(** Let the losses at the successive stores be [l 0 .. l n], let the
    criterion fail on them before iteration [n], and let [n] be within the
    budget and either meet the criterion or be the budget.  Then the run
    stops at iteration [n], with these losses as its trace, and with
    [converged] set exactly when the criterion holds at [n]. *)
Lemma run_first_stop (l : nat -> float) (n : nat) :
  (forall k, k <= n -> loss_of_ (store_after_ k st) = Ok (l k)) ->
  (forall k, k < n -> ~ criterion_at tol (map l (seq 0 (S n))) k) ->
  (Z.of_nat n <= max_iter)%Z ->
  criterion_at tol (map l (seq 0 (S n))) n \/ Z.of_nat n = max_iter ->
  (0 < n -> verbose = false \/ print_freq <> 0%Z) ->
  forall fuel, n < fuel ->
    exists c s,
      loop_ fuel start_ = Some (Returned c s) /\
      (c = true <-> criterion_at tol (map l (seq 0 (S n))) n) /\
      iter s = Z.of_nat n /\
      losses s = map l (seq 0 (S n)) /\
      store s = snd (evaluate_ (store_after_ n st)).
Proof.
  intros Hloss Hbefore Hbudget Hstop Hprint.
  enough (G : forall d k (s : state Store) fuel,
             k + d = n -> at_head s -> iter s = Z.of_nat k ->
             losses s = map l (seq 0 k) ->
             store s = store_after_ k st ->
             d < fuel ->
             exists c s',
               loop_ fuel s = Some (Returned c s') /\
               (c = true <-> criterion_at tol (map l (seq 0 (S n))) n) /\
               iter s' = Z.of_nat n /\
               losses s' = map l (seq 0 (S n)) /\
               store s' = snd (evaluate_ (store_after_ n st))).
  { intros fuel Hfuel.
    apply (G n 0 start_ fuel); auto using start_at_head. }
  induction d as [|d IH]; intros k s fuel Hk Hh Hi HL Hst Hfuel;
    (destruct fuel as [|fuel]; [lia|]); cbn [loop].
  - (* the pass of iteration n *)
    assert (k = n) by lia. subst k.
    destruct (evaluate_ (store s)) as [v store2] eqn:Hev.
    pose proof (body_unfold s v store2 Hh Hev) as B.
    assert (Hred : reduce_add (as_sequence v) = Ok (l n)).
    { rewrite <- (Hloss n (le_n n)), <- Hst. unfold loss_of.
      now rewrite Hev. }
    rewrite Hred in B.
    destruct B as (b & divs & Hb & _ & _ & _ & B). cbv zeta in B.
    assert (HL' : losses s ++ [l n] = map l (seq 0 (S n)))
      by (rewrite HL, seq_S, map_app; reflexivity).
    rewrite HL', Hi, Nat2Z.id in Hb.
    assert (Hleft : exists c s2,
               body_ s = Stop c s2 /\ (c = b) /\ after_append s2 /\
               iter s2 = iter s /\ losses s2 = losses s ++ [l n] /\
               store s2 = store2).
    { destruct Hh as [Hpos Hlen].
      assert (Hlen' : length (losses s ++ [l n]) = S (Z.to_nat (iter s)))
        by (rewrite length_app; simpl; lia).
      destruct b.
      - do 2 eexists. split; [exact B|].
        unfold after_append. cbn [iter losses store]. auto.
      - destruct Hstop as [Hc|Hm];
          [apply Hb in Hc; discriminate|].
        assert (Heq : (iter s =? max_iter)%Z = true)
          by (apply Z.eqb_eq; lia).
        rewrite Heq in B.
        do 2 eexists. split; [exact B|].
        unfold after_append. cbn [iter losses store]. auto. }
    destruct Hleft as (c & s2 & -> & -> & Ha & Hi2 & HL2 & Hs2).
    destruct (finish_cases b s2 Ha) as (s3 & -> & Hsil & _).
    apply silent_fields in Hsil.
    destruct Hsil as (E1 & E2 & _ & E4 & _).
    exists b, s3. split; [reflexivity|]. split; [exact Hb|].
    rewrite E1, E2, E4, Hi2, HL2, Hs2, HL', <- Hst, Hev. auto.
  - (* an earlier pass *)
    assert (Hkn : k < n) by lia.
    destruct (evaluate_ (store s)) as [v store2] eqn:Hev.
    pose proof (body_unfold s v store2 Hh Hev) as B.
    assert (Hred : reduce_add (as_sequence v) = Ok (l k)).
    { rewrite <- (Hloss k) by lia. rewrite <- Hst. unfold loss_of.
      now rewrite Hev. }
    rewrite Hred in B.
    destruct B as (b & divs & Hb & _ & _ & _ & B). cbv zeta in B.
    assert (HL' : losses s ++ [l k] = map l (seq 0 (S k)))
      by (rewrite HL, seq_S, map_app; reflexivity).
    assert (Hnot : b = false).
    { destruct b; [exfalso|reflexivity].
      pose proof (proj1 Hb eq_refl) as Hc.
      rewrite Hi, Nat2Z.id, HL' in Hc.
      apply (Hbefore k Hkn).
      rewrite (seq_upto k n) by lia. rewrite map_app.
      apply criterion_at_prefix; [rewrite length_map, length_seq; lia|].
      exact Hc. }
    subst b.
    destruct (Z.eqb_spec (iter s) max_iter) as [E|_]; [lia|].
    destruct (progress_prints verbose print_freq (iter s) (as_sequence v)
                (l k) (Hprint ltac:(lia))) as [lines Hlines].
    rewrite Hlines in B. rewrite B.
    apply (IH (S k)); cbn [iter losses store]; try lia.
    + eapply body_next_at_head; eauto.
    + exact HL'.
    + unfold store_after in *. rewrite Nat.iter_succ, <- Hst.
      unfold update. now rewrite Hev.
Qed.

★ ★ ★ ★

Could you reproduce, exactly, every line above from the line with "criterion_at tol (map l (seq 0 (S n))) n \/" to the line with "enough (G : forall", and no other line? Both ends count.

**Your solution**
  criterion_at tol (map l (seq 0 (S n))) n \/ Z.of_nat n = max_iter ->
  (0 < n -> verbose = false \/ print_freq <> 0%Z) ->
  forall fuel, n < fuel ->
    exists c s,
      loop_ fuel start_ = Some (Returned c s) /\
      (c = true <-> criterion_at tol (map l (seq 0 (S n))) n) /\
      iter s = Z.of_nat n /\
      losses s = map l (seq 0 (S n)) /\
      store s = snd (evaluate_ (store_after_ n st)).
Proof.
  intros Hloss Hbefore Hbudget Hstop Hprint.
  enough (G : forall d k (s : state Store) fuel,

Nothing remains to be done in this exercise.